TIANJIN, CHINA—In a cavernous room just off the marble floored lobby of China’s National Supercomputer Center of Tianjin stand more than 100 wardrobe-size black and gray metal cabinets, arranged in ranks like a marching army. They contain the Tianhe-1A supercomputer, which 8 years ago became the first Chinese machine to reign, briefly, as the world’s fastest computer, running at 2.57 petaflops (or quadrillion floating point operations per second). But just upstairs from Tianhe-1A—and off-limits to visitors—is a small prototype machine that, if successfully scaled up, could push China to the top of the rankings again. The goal is a supercomputer capable of 1 exaflop—1000 petaflops, five times faster than the current champion, the Summit supercomputer at Oak Ridge National Laboratory in Tennessee.
China is vying with the United States, Europe, and Japan to plant its flag in this rarefied realm, which will boost climate and weather modeling, human genetics studies, drug development, artificial intelligence, and other scientific uses. But its strategy is unique. Three teams are competing to build China’s machine; the Tianjin prototype has rivals at the National Supercomputing Center in Jinan and at Dawning Information Industry Co., a supercomputer manufacturer in Beijing. The Ministry of Science and Technology (MOST) will probably select two for expansion to exascale by the end of the year. The approach is a chance to spur innovation, says Bob Sorensen, a high-performance computing analyst at Hyperion Research in St. Paul. It “encourages vendors to experiment with a wide range of designs to distinguish themselves from their competitors,” he says.
China may not be first to reach this computing milestone. Japan’s Post-K exascale computer could be running in 2020. The United States is aiming to deploy its first exascale system at Argonne National Laboratory in Lemont, Illinois, in 2021. The European Union is ramping up its own program. China is aiming for 2020, but the date may slip.
Being first is not China’s only goal, however. Having three competing teams will ensure broad-based technological advancement in computer chips, operating software, networking, and data storage technologies, says Meng Xiangfei, a physicist leading exascale application R&D for the center here. Building domestic capacity is particularly important for central processing units (CPUs) and specialized chips called accelerators, which boost a computer’s performance. China relied on U.S.-made Intel CPUs for several generations of supercomputers, says Jack Dongarra, a computer scientist at the University of Tennessee in Knoxville, but in 2015, the U.S. government barred the export of certain chips for security reasons. That move “provoked the Chinese government to make a heavy investment” in processors, he says. All three exascale prototypes use chips made in China.
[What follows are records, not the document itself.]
(** * The chunk table *)

(** One iteration of the chunk loop of [dxbc_document_parse]: [chunks] are the
    entries before [i]. *)
Definition parse_chunk_entry (bytes owned_bytes : list byte) (chunk_table_end : Z) (i : Z)
    (chunks : list DXBCDocumentChunk)
    : res DXBCDocumentDiagnostic (list DXBCDocumentChunk) :=
  let table_offset := u64 (DXBC_DOCUMENT_HEADER_SIZE + u64 (i * 4)) in
  let size := size bytes in
  offset ← read_u32_le bytes table_offset;
  if negb (Z.land offset 3 =? 0) then
    report_failure DXBC_DOCUMENT_CHUNK_OFFSET_UNALIGNED table_offset i DXBC_DOCUMENT_NO_INDEX
      4 (Z.land offset 3)
  else if offset <? chunk_table_end then
    report_failure DXBC_DOCUMENT_CHUNK_OFFSET_IN_HEADER table_offset i DXBC_DOCUMENT_NO_INDEX
      chunk_table_end offset
  else
  _ ← for_each 0 chunks (fun previous chunk =>
        if chunk_offset chunk =? offset then
          report_failure DXBC_DOCUMENT_DUPLICATE_CHUNK_OFFSET table_offset i
            DXBC_DOCUMENT_NO_INDEX previous offset
        else Ret tt);
  if (size <? offset) || (u64 (size - offset) <? 8) then
    report_failure DXBC_DOCUMENT_TRUNCATED_CHUNK_HEADER offset i DXBC_DOCUMENT_NO_INDEX 8
      (if offset <=? size then u64 (size - offset) else 0)
  else
  fourcc ← view owned_bytes offset 4;
  payload_size ← read_u32_le owned_bytes (u64 (offset + 4));
  let room := u32 (u32 (UINT32_MAX - offset) - 8) in
  if room <? payload_size then
    report_failure DXBC_DOCUMENT_CHUNK_RANGE_OVERFLOW (u64 (offset + 4)) i
      DXBC_DOCUMENT_NO_INDEX room payload_size
  else
  let payload_offset := u64 (offset + 8) in
  if u64 (size - payload_offset) <? payload_size then
    report_failure DXBC_DOCUMENT_TRUNCATED_CHUNK_PAYLOAD payload_offset i
      DXBC_DOCUMENT_NO_INDEX payload_size (u64 (size - payload_offset))
  else
  let raw_size := u64 (8 + payload_size) in
  raw_bytes ← view owned_bytes offset raw_size;
  payload_bytes ← view owned_bytes payload_offset payload_size;
  let this_start := offset in
  let this_end := u64 (this_start + raw_size) in
  _ ← for_each 0 chunks (fun previous chunk =>
        let previous_start := chunk_offset chunk in
        let previous_end := u64 (previous_start + chunk_raw_size chunk) in
        if (this_start <? previous_end) && (previous_start <? this_end) then
          report_failure DXBC_DOCUMENT_OVERLAPPING_CHUNKS offset i DXBC_DOCUMENT_NO_INDEX
            previous offset
        else Ret tt);
  Ret (chunks ++ [{|
    chunk_fourcc := fourcc; chunk_kind := classify_chunk fourcc; chunk_table_index := i;
    chunk_offset := offset; chunk_payload_size := payload_size; chunk_raw_size := raw_size;
    chunk_raw_bytes := raw_bytes; chunk_payload_bytes := payload_bytes |}]).

(** * Parsing *)

(** The header checks, up to the end of the chunk table: the chunk count and
    the table's end. *)
Definition parse_header (bytes : list byte) : res DXBCDocumentDiagnostic (Z * Z * Z * Z) :=
  let size := size bytes in
  let none := DXBC_DOCUMENT_NO_INDEX in
  if size <? 4 then
    report_failure DXBC_DOCUMENT_TRUNCATED_HEADER 0 none none DXBC_DOCUMENT_HEADER_SIZE size
  else
  is_dxbc ← magic_at bytes 0 "DXBC";
  if negb is_dxbc then report_failure DXBC_DOCUMENT_NOT_DXBC 0 none none 0 0
  else if size <? DXBC_DOCUMENT_HEADER_SIZE then
    report_failure DXBC_DOCUMENT_TRUNCATED_HEADER size none none DXBC_DOCUMENT_HEADER_SIZE size
  else
  container_version ← read_u32_le bytes 20;
  declared_size ← read_u32_le bytes 24;
  chunk_count ← read_u32_le bytes 28;
  if negb (container_version =? 1) then
    report_failure DXBC_DOCUMENT_UNSUPPORTED_CONTAINER_VERSION 20 none none 1 container_version
  else if declared_size <? DXBC_DOCUMENT_HEADER_SIZE then
    report_failure DXBC_DOCUMENT_DECLARED_SIZE_INVALID 24 none none DXBC_DOCUMENT_HEADER_SIZE
      declared_size
  else if negb (declared_size =? size) then
    report_failure DXBC_DOCUMENT_DECLARED_SIZE_MISMATCH 24 none none declared_size size
  else if (u32 (UINT32_MAX - DXBC_DOCUMENT_HEADER_SIZE) / 4 <? chunk_count) ||
          dxbc_size_multiply_overflows chunk_count 4 ||
          dxbc_size_add_overflows DXBC_DOCUMENT_HEADER_SIZE (u64 (chunk_count * 4)) then
    report_failure DXBC_DOCUMENT_CHUNK_TABLE_OVERFLOW 28 none none
      (u32 (declared_size - DXBC_DOCUMENT_HEADER_SIZE) / 4) chunk_count
  else
  let chunk_table_end := u64 (DXBC_DOCUMENT_HEADER_SIZE + u64 (chunk_count * 4)) in
  if declared_size <? chunk_table_end then
    report_failure DXBC_DOCUMENT_CHUNK_TABLE_OVERFLOW 28 none none
      (u32 (declared_size - DXBC_DOCUMENT_HEADER_SIZE) / 4) chunk_count
  else if dxbc_size_multiply_overflows chunk_count sizeof_DXBCDocumentChunk then
    report_failure DXBC_DOCUMENT_OUT_OF_MEMORY 28 none none 0 chunk_count
  else Ret (container_version, declared_size, chunk_count, chunk_table_end).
The three-team strategy also allowed MOST to share costs with regional governments, which hope that a leading edge supercomputer will spur technological development and lure institutes and businesses. Qian Depei, a computer scientist at Beihang University in Beijing who serves on MOST’s exascale evaluation team, says the prototypes cost about $9 million each; MOST put up half and the rest came from local sources.
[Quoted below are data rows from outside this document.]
(** The control bits of a declaration of the expected length. *)
Definition declaration_header instruction (expected_length : Z)
    : res DXBCStageContractDiagnostic Z :=
  token ← instruction_token instruction 0;
  if ins_uses_customdata_length instruction ||
     negb (ins_extended_opcode_token_count instruction =? 0) ||
     negb (ins_token_count instruction =? expected_length) ||
     negb (ins_encoded_length instruction =? expected_length) then
    fail_at instruction DXBC_STAGE_CONTRACT_INVALID_DECLARATION_LENGTH expected_length
      (ins_token_count instruction)
  else if negb (Z.land token 0x80000000 =? 0) then
    fail_at instruction DXBC_STAGE_CONTRACT_INVALID_DECLARATION_BITS 0 (Z.land token 0x80000000)
  else Ret (Z.land (Z.shiftr token 11) 0x1fff).

Definition declaration_control := declaration_header.

Definition scalar_declaration instruction : res DXBCStageContractDiagnostic Z :=
  control ← declaration_header instruction 2;
  if negb (control =? 0) then
    fail_at instruction DXBC_STAGE_CONTRACT_INVALID_DECLARATION_BITS 0 control
  else instruction_token instruction 1.

(** * Operand checks *)

Definition valid_input_primitive (value : Z) : bool :=
  (value =? DXBC_INPUT_PRIMITIVE_POINT) || (value =? DXBC_INPUT_PRIMITIVE_LINE) ||
  (value =? DXBC_INPUT_PRIMITIVE_TRIANGLE) || (value =? DXBC_INPUT_PRIMITIVE_LINE_ADJACENCY) ||
  (value =? DXBC_INPUT_PRIMITIVE_TRIANGLE_ADJACENCY).

Definition valid_output_topology (value : Z) : bool :=
  (value =? DXBC_OUTPUT_TOPOLOGY_POINT_LIST) || (value =? DXBC_OUTPUT_TOPOLOGY_LINE_STRIP) ||
  (value =? DXBC_OUTPUT_TOPOLOGY_TRIANGLE_STRIP).

Definition valid_domain (value : Z) : bool :=
  (DXBC_TESSELLATOR_DOMAIN_ISOLINE <=? value) && (value <=? DXBC_TESSELLATOR_DOMAIN_QUAD).

Definition valid_partitioning (value : Z) : bool :=
  (DXBC_TESSELLATOR_PARTITIONING_INTEGER <=? value) &&
  (value <=? DXBC_TESSELLATOR_PARTITIONING_FRACTIONAL_EVEN).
The prototypes have faced a battery of tests for speed, stability, and energy consumption plus trial runs of software from different application areas, but the results are “very secret,” Meng says. The final budget is also unclear, though at the outset a governmental advisory committee estimated one exascale computer would cost 2 billion to 3 billion yuan ($288 million to $432 million).
Even after the two winners are announced, Qian says the third team will probably remain involved so the expertise they’ve acquired is not wasted. Scaling up the prototypes, which operate in the range of 3 petaflops, will mean interconnecting enough CPUs and accelerators to reach an exaflop, refining the liquid cooling systems needed to remove heat and improve efficiency, and perfecting the operating software needed for the massively parallel arrangement of processors to work together.
China once lagged in developing application software needed to do interesting science with supercomputers, but it has been catching up, Meng says. For the past 2 years, Chinese groups have won the Gordon Bell Prize presented annually by the Association for Computing Machinery for innovations in applying high-performance computing to science, engineering, and large-scale data analytics. Chinese scientists are now working on new applications, says Yang Meihong, director of the Jinan center. For example, going to exascale will allow a dramatic improvement in the spatial resolution of global atmospheric models, “which will be greatly significant for a deeper understanding of the mechanisms of climate change,” she says.
The United States still dominates among the truly powerful supercomputers used for research, with 21 systems in the top 50 to China’s two. But scientists play down the ranking’s importance. “Having the top 500 No. 1 supercomputer—that’s pretty good, but that’s not the goal,” Qian says. “The real measure should be what kind of new science we have as a result of these computers,” Dongarra says.